━━ DATA FOR REVIEW ━━

(** C1 (as amended). The editing paths run their statement on the connection
    and commit; whether a change record is written rests on a hook installed
    on the table in the store, not on the path. With a hook on the table,
    [CompaniesTab.on_save] and [DealsTab.on_delete] leave one change record
    for each row they changed, committed together with the change; with none,
    they commit the change and the change log stays as it was. A store made by
    [init_db] and opened while [gate_sync] cannot be imported has no hook. *)
Theorem editing_paths_change_records (c : conn) :
  (∀ f, let c' := snd (CompaniesTab_on_save strip today f c) in
        strip (var_name f) ≠ "" ->
        stored c' = pending c'
        ∧ (companies ∉ hooks (pending c) ->
           change_log (stored c') = change_log (pending c))
        ∧ (companies ∈ hooks (pending c) ->
           match var_id f with
           | None =>
               rows (t_companies (stored c'))
               = rows (t_companies (pending c))
                 ++ [(next_rowid (t_companies (pending c)),
                      company_row today (strip (var_name f))
                        (VText (strip (var_phone f))) (VText (strip (var_email f)))
                        (VText (strip (var_website f)))
                        (VText (strip (txt_address f))))]
               ∧ change_log (stored c')
                 = change_log (pending c)
                   ++ [{| ch_table := companies; ch_op := op_insert;
                          ch_rowid := next_rowid (t_companies (pending c)) |}]
           | Some i =>
               change_log (stored c')
               = change_log (pending c)
                 ++ map (fun j => {| ch_table := companies; ch_op := op_update;
                                     ch_rowid := j |})
                        (filter (fun j => j = i) (rowids companies (pending c)))
           end))
  ∧ (∀ i, let c' := snd (DealsTab_on_delete (Some i) true c) in
          stored c' = pending c'
          ∧ rowids deals (stored c')
            = filter (fun j => j ≠ i) (rowids deals (pending c))
          ∧ (deals ∉ hooks (pending c) ->
             change_log (stored c') = change_log (pending c))
          ∧ (deals ∈ hooks (pending c) ->
             change_log (stored c')
             = change_log (pending c)
               ++ map (fun j => {| ch_table := deals; ch_op := op_delete;
                                   ch_rowid := j |})
                      (filter (fun j => j = i) (rowids deals (pending c)))))
  ∧ hooks (pending (GateMiniCRMApp_init (import_gate_sync None) init_db)) = [].
Proof.
  split_and!.
  - intros f c' Hname. subst c'. unfold CompaniesTab_on_save.
    apply String.eqb_neq in Hname. rewrite Hname.
    destruct (var_id f) as [i|]; cbn [snd commit execute stored pending].
    + rewrite change_log_update_row. split_and!; [done|..].
      * intros H. by rewrite decide_False.
      * intros H. by rewrite decide_True.
    + rewrite change_log_insert_row. split_and!; [done|..].
      * intros H. by rewrite decide_False.
      * intros H. rewrite decide_True by done. split; [|done].
        apply (f_equal rows (get_table_insert_row_same companies _ (pending c))).
  - intros i c'. subst c'. cbn [DealsTab_on_delete snd commit execute stored pending].
    rewrite change_log_delete_row. split_and!; [done|..].
    + unfold rowids, delete_row. rewrite get_table_fire, get_table_set_same.
      cbn [rows]. induction (rows (get_table deals (pending c))) as [|p l IH]; [done|].
      rewrite fmap_cons, !filter_cons. simpl.
      case_decide; simpl; by rewrite IH.
    + intros H. by rewrite decide_False.
    + intros H. by rewrite decide_True.
  - reflexivity.
Qed.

━━━

EXERCISE PROMPT: Take each record above and return it verbatim.

SOLUTION TO THIS PROBLEM:
(** C1 (as amended). The editing paths run their statement on the connection
    and commit; whether a change record is written rests on a hook installed
    on the table in the store, not on the path. With a hook on the table,
    [CompaniesTab.on_save] and [DealsTab.on_delete] leave one change record
    for each row they changed, committed together with the change; with none,
    they commit the change and the change log stays as it was. A store made by
    [init_db] and opened while [gate_sync] cannot be imported has no hook. *)
Theorem editing_paths_change_records (c : conn) :
  (∀ f, let c' := snd (CompaniesTab_on_save strip today f c) in
        strip (var_name f) ≠ "" ->
        stored c' = pending c'
        ∧ (companies ∉ hooks (pending c) ->
           change_log (stored c') = change_log (pending c))
        ∧ (companies ∈ hooks (pending c) ->
           match var_id f with
           | None =>
               rows (t_companies (stored c'))
               = rows (t_companies (pending c))
                 ++ [(next_rowid (t_companies (pending c)),
                      company_row today (strip (var_name f))
                        (VText (strip (var_phone f))) (VText (strip (var_email f)))
                        (VText (strip (var_website f)))
                        (VText (strip (txt_address f))))]
               ∧ change_log (stored c')
                 = change_log (pending c)
                   ++ [{| ch_table := companies; ch_op := op_insert;
                          ch_rowid := next_rowid (t_companies (pending c)) |}]
           | Some i =>
               change_log (stored c')
               = change_log (pending c)
                 ++ map (fun j => {| ch_table := companies; ch_op := op_update;
                                     ch_rowid := j |})
                        (filter (fun j => j = i) (rowids companies (pending c)))
           end))
  ∧ (∀ i, let c' := snd (DealsTab_on_delete (Some i) true c) in
          stored c' = pending c'
          ∧ rowids deals (stored c')
            = filter (fun j => j ≠ i) (rowids deals (pending c))
          ∧ (deals ∉ hooks (pending c) ->
             change_log (stored c') = change_log (pending c))
          ∧ (deals ∈ hooks (pending c) ->
             change_log (stored c')
             = change_log (pending c)
               ++ map (fun j => {| ch_table := deals; ch_op := op_delete;
                                   ch_rowid := j |})
                      (filter (fun j => j = i) (rowids deals (pending c)))))
  ∧ hooks (pending (GateMiniCRMApp_init (import_gate_sync None) init_db)) = [].
Proof.
  split_and!.
  - intros f c' Hname. subst c'. unfold CompaniesTab_on_save.
    apply String.eqb_neq in Hname. rewrite Hname.
    destruct (var_id f) as [i|]; cbn [snd commit execute stored pending].
    + rewrite change_log_update_row. split_and!; [done|..].
      * intros H. by rewrite decide_False.
      * intros H. by rewrite decide_True.
    + rewrite change_log_insert_row. split_and!; [done|..].
      * intros H. by rewrite decide_False.
      * intros H. rewrite decide_True by done. split; [|done].
        apply (f_equal rows (get_table_insert_row_same companies _ (pending c))).
  - intros i c'. subst c'. cbn [DealsTab_on_delete snd commit execute stored pending].
    rewrite change_log_delete_row. split_and!; [done|..].
    + unfold rowids, delete_row. rewrite get_table_fire, get_table_set_same.
      cbn [rows]. induction (rows (get_table deals (pending c))) as [|p l IH]; [done|].
      rewrite fmap_cons, !filter_cons. simpl.
      case_decide; simpl; by rewrite IH.
    + intros H. by rewrite decide_False.
    + intros H. by rewrite decide_True.
  - reflexivity.
Qed.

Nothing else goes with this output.